What the task requires:
Word for word, return the lines from the start of the entries below through the line that has "(** The credential".

[Collected data]
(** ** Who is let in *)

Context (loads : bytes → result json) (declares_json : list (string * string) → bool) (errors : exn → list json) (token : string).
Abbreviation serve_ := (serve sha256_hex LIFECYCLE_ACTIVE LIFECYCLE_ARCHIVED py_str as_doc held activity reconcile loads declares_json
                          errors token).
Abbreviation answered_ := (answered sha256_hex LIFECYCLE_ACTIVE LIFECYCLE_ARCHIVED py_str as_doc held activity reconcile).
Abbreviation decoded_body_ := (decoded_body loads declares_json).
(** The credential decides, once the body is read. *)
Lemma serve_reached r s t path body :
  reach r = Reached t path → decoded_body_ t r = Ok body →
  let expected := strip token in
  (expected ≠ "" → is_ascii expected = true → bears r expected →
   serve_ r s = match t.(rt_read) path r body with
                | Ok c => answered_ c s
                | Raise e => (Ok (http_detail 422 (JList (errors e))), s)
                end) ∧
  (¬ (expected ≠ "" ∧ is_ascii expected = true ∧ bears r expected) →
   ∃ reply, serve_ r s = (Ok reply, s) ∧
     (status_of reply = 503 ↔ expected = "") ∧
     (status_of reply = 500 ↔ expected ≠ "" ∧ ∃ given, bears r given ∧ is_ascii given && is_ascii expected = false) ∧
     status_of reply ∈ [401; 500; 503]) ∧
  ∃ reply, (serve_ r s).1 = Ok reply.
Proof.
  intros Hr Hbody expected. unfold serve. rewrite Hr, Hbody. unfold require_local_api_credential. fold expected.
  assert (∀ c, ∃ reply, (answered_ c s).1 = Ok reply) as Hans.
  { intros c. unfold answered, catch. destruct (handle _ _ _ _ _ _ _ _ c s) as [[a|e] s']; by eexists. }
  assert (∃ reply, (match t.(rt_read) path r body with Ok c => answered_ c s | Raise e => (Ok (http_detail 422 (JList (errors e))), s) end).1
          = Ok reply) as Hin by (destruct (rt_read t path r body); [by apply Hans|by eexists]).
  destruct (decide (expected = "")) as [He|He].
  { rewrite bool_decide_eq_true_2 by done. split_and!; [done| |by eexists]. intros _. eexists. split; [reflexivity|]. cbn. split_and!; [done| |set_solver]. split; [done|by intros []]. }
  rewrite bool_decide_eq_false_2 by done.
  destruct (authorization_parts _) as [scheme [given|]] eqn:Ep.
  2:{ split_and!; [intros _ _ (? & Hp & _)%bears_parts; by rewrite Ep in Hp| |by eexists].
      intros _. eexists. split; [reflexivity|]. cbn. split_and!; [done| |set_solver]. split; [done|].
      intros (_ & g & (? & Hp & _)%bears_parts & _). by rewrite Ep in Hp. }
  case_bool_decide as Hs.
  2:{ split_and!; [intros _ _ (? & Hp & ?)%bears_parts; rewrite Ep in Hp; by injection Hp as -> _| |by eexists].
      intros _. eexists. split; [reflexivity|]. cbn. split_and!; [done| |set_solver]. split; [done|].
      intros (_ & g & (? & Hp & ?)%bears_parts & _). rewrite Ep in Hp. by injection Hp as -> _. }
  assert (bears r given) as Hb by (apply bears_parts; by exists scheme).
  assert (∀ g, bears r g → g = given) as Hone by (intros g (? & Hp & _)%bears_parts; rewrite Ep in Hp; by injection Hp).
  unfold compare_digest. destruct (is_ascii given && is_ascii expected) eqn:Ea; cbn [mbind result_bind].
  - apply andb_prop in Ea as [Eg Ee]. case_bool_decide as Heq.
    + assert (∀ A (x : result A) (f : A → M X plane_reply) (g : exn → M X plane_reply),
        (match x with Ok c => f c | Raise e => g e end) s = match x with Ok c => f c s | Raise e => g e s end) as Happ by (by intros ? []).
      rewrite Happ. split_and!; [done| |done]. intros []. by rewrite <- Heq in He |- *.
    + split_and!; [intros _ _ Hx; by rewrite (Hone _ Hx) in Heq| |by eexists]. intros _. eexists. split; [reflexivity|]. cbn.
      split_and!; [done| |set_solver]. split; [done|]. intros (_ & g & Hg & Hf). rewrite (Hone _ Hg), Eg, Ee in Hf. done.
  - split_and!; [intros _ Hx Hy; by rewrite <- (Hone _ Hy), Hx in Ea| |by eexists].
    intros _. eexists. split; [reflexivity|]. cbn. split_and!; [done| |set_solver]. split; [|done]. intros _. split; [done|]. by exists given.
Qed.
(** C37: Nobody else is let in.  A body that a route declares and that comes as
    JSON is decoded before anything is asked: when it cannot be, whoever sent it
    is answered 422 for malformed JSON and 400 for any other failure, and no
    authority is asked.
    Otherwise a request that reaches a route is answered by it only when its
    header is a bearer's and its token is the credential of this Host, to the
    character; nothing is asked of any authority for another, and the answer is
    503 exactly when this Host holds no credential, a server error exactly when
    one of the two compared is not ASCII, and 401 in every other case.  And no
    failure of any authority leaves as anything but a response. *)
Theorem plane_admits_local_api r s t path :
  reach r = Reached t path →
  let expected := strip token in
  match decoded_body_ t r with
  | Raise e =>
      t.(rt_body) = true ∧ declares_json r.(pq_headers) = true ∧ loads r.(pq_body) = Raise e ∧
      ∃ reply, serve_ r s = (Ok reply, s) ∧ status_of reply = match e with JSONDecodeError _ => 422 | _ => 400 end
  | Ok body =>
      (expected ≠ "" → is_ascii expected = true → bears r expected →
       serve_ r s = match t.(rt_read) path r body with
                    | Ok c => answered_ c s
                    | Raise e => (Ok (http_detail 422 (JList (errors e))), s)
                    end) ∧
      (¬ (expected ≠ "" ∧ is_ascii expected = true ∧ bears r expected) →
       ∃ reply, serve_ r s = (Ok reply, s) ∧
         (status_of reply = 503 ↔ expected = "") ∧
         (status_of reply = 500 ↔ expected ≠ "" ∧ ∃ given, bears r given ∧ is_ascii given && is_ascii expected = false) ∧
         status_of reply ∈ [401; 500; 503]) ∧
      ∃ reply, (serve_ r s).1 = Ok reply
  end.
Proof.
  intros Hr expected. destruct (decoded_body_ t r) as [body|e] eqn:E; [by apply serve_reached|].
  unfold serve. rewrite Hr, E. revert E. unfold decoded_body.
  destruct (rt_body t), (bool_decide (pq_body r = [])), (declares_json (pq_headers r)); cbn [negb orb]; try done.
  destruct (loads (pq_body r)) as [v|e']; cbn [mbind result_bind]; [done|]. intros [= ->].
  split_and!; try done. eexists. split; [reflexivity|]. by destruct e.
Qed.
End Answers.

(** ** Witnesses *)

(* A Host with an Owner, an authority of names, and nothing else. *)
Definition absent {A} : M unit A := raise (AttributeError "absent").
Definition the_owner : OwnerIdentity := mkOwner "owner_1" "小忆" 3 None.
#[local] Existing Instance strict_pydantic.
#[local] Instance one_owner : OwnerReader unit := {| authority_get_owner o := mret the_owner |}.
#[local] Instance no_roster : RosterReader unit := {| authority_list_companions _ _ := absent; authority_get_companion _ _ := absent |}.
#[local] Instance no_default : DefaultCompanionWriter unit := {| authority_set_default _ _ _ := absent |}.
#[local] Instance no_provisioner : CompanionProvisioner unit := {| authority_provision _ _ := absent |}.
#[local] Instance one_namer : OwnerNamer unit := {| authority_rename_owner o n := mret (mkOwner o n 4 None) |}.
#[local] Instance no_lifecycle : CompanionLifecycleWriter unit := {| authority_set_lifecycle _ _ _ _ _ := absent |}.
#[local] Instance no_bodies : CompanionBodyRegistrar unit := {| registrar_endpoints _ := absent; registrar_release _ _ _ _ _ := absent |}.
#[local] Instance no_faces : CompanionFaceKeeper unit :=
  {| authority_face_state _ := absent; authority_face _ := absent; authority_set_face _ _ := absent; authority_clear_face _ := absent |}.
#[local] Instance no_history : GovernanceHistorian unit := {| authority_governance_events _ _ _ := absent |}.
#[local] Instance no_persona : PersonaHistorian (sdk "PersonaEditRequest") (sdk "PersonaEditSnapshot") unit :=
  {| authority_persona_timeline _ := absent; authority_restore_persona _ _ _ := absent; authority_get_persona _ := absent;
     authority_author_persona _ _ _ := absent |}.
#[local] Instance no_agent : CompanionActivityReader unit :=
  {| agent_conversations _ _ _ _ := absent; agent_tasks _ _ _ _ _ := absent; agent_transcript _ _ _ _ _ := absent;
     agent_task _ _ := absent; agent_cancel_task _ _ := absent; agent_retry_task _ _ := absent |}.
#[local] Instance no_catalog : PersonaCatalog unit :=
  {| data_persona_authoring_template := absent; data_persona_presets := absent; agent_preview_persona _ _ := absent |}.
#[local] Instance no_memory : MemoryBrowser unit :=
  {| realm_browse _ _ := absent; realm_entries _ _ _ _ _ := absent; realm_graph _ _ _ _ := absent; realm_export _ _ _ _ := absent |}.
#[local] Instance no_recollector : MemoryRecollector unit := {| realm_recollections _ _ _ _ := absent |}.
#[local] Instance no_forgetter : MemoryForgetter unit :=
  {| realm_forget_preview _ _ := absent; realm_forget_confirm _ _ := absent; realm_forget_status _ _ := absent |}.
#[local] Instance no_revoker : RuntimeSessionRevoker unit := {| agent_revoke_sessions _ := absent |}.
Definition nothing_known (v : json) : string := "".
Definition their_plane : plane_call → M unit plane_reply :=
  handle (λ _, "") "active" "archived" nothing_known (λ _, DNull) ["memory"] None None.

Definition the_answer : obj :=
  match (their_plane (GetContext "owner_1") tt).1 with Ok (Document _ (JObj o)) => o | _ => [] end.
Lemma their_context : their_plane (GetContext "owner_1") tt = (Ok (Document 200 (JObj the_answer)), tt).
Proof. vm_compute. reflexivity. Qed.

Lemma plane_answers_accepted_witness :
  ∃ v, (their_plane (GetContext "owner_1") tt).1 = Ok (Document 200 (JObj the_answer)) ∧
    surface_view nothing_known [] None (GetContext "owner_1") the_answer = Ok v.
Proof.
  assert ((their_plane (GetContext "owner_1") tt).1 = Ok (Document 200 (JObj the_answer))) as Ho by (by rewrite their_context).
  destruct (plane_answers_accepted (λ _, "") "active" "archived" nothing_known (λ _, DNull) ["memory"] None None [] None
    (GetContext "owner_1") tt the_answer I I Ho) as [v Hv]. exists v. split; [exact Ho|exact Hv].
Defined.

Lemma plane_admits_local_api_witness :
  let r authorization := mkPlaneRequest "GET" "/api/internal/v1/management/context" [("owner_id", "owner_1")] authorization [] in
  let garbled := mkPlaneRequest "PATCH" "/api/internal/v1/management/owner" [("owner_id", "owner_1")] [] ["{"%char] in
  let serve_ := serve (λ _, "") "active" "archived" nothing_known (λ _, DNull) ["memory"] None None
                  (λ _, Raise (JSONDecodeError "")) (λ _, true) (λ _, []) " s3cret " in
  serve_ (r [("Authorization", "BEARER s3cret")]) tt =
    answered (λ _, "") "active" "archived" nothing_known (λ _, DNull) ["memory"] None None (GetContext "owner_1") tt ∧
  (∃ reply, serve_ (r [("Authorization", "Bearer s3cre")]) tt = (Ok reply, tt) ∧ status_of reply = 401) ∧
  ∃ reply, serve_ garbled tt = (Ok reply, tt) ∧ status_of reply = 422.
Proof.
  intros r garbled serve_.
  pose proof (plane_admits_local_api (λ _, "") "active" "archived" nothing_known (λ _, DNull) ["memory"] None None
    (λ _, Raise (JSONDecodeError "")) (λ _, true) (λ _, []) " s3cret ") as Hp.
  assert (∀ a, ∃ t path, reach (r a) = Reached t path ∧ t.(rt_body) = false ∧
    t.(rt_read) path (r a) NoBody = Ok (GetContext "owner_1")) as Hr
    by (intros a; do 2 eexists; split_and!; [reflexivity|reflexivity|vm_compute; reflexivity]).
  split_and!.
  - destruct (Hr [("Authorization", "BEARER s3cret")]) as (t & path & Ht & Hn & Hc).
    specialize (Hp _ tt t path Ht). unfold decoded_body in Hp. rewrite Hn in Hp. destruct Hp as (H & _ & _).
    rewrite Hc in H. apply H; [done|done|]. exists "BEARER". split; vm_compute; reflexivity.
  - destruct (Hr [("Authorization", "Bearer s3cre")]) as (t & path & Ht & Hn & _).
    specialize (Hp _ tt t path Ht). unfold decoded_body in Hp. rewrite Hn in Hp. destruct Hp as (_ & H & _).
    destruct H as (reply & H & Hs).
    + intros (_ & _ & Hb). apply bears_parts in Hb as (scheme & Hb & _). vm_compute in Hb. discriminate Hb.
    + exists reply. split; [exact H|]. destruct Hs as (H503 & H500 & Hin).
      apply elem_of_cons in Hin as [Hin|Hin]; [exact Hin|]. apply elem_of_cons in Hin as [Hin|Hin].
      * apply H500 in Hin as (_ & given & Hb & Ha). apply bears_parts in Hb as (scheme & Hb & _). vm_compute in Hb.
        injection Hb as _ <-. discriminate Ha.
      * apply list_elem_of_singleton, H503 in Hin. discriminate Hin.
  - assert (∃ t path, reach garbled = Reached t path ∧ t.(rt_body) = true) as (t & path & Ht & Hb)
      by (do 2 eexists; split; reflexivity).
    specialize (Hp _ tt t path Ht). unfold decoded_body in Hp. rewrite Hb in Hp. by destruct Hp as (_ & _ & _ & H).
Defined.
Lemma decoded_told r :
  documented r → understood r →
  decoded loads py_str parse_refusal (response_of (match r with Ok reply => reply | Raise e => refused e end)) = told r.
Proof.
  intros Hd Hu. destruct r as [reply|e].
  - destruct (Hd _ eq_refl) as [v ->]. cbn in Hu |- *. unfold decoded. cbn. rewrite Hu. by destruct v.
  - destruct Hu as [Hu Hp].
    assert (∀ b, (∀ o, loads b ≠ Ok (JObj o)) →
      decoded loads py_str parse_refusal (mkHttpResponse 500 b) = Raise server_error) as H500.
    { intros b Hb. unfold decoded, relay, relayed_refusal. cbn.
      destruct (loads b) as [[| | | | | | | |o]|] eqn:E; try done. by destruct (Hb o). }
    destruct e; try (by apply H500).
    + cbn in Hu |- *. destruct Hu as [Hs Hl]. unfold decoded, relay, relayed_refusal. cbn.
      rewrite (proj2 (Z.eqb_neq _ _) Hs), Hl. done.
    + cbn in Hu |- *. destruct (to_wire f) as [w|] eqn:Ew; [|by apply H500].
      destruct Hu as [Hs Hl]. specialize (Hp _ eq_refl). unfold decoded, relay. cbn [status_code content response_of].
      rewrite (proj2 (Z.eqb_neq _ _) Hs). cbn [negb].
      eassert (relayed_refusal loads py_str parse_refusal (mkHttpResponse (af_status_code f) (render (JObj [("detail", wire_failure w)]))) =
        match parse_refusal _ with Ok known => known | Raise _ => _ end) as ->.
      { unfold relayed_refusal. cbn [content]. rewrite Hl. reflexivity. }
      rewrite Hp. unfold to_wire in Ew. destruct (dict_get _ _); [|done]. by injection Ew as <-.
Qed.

Result:
(** ** Who is let in *)

Context (loads : bytes → result json) (declares_json : list (string * string) → bool) (errors : exn → list json) (token : string).
Abbreviation serve_ := (serve sha256_hex LIFECYCLE_ACTIVE LIFECYCLE_ARCHIVED py_str as_doc held activity reconcile loads declares_json
                          errors token).
Abbreviation answered_ := (answered sha256_hex LIFECYCLE_ACTIVE LIFECYCLE_ARCHIVED py_str as_doc held activity reconcile).
Abbreviation decoded_body_ := (decoded_body loads declares_json).
(** The credential decides, once the body is read. *)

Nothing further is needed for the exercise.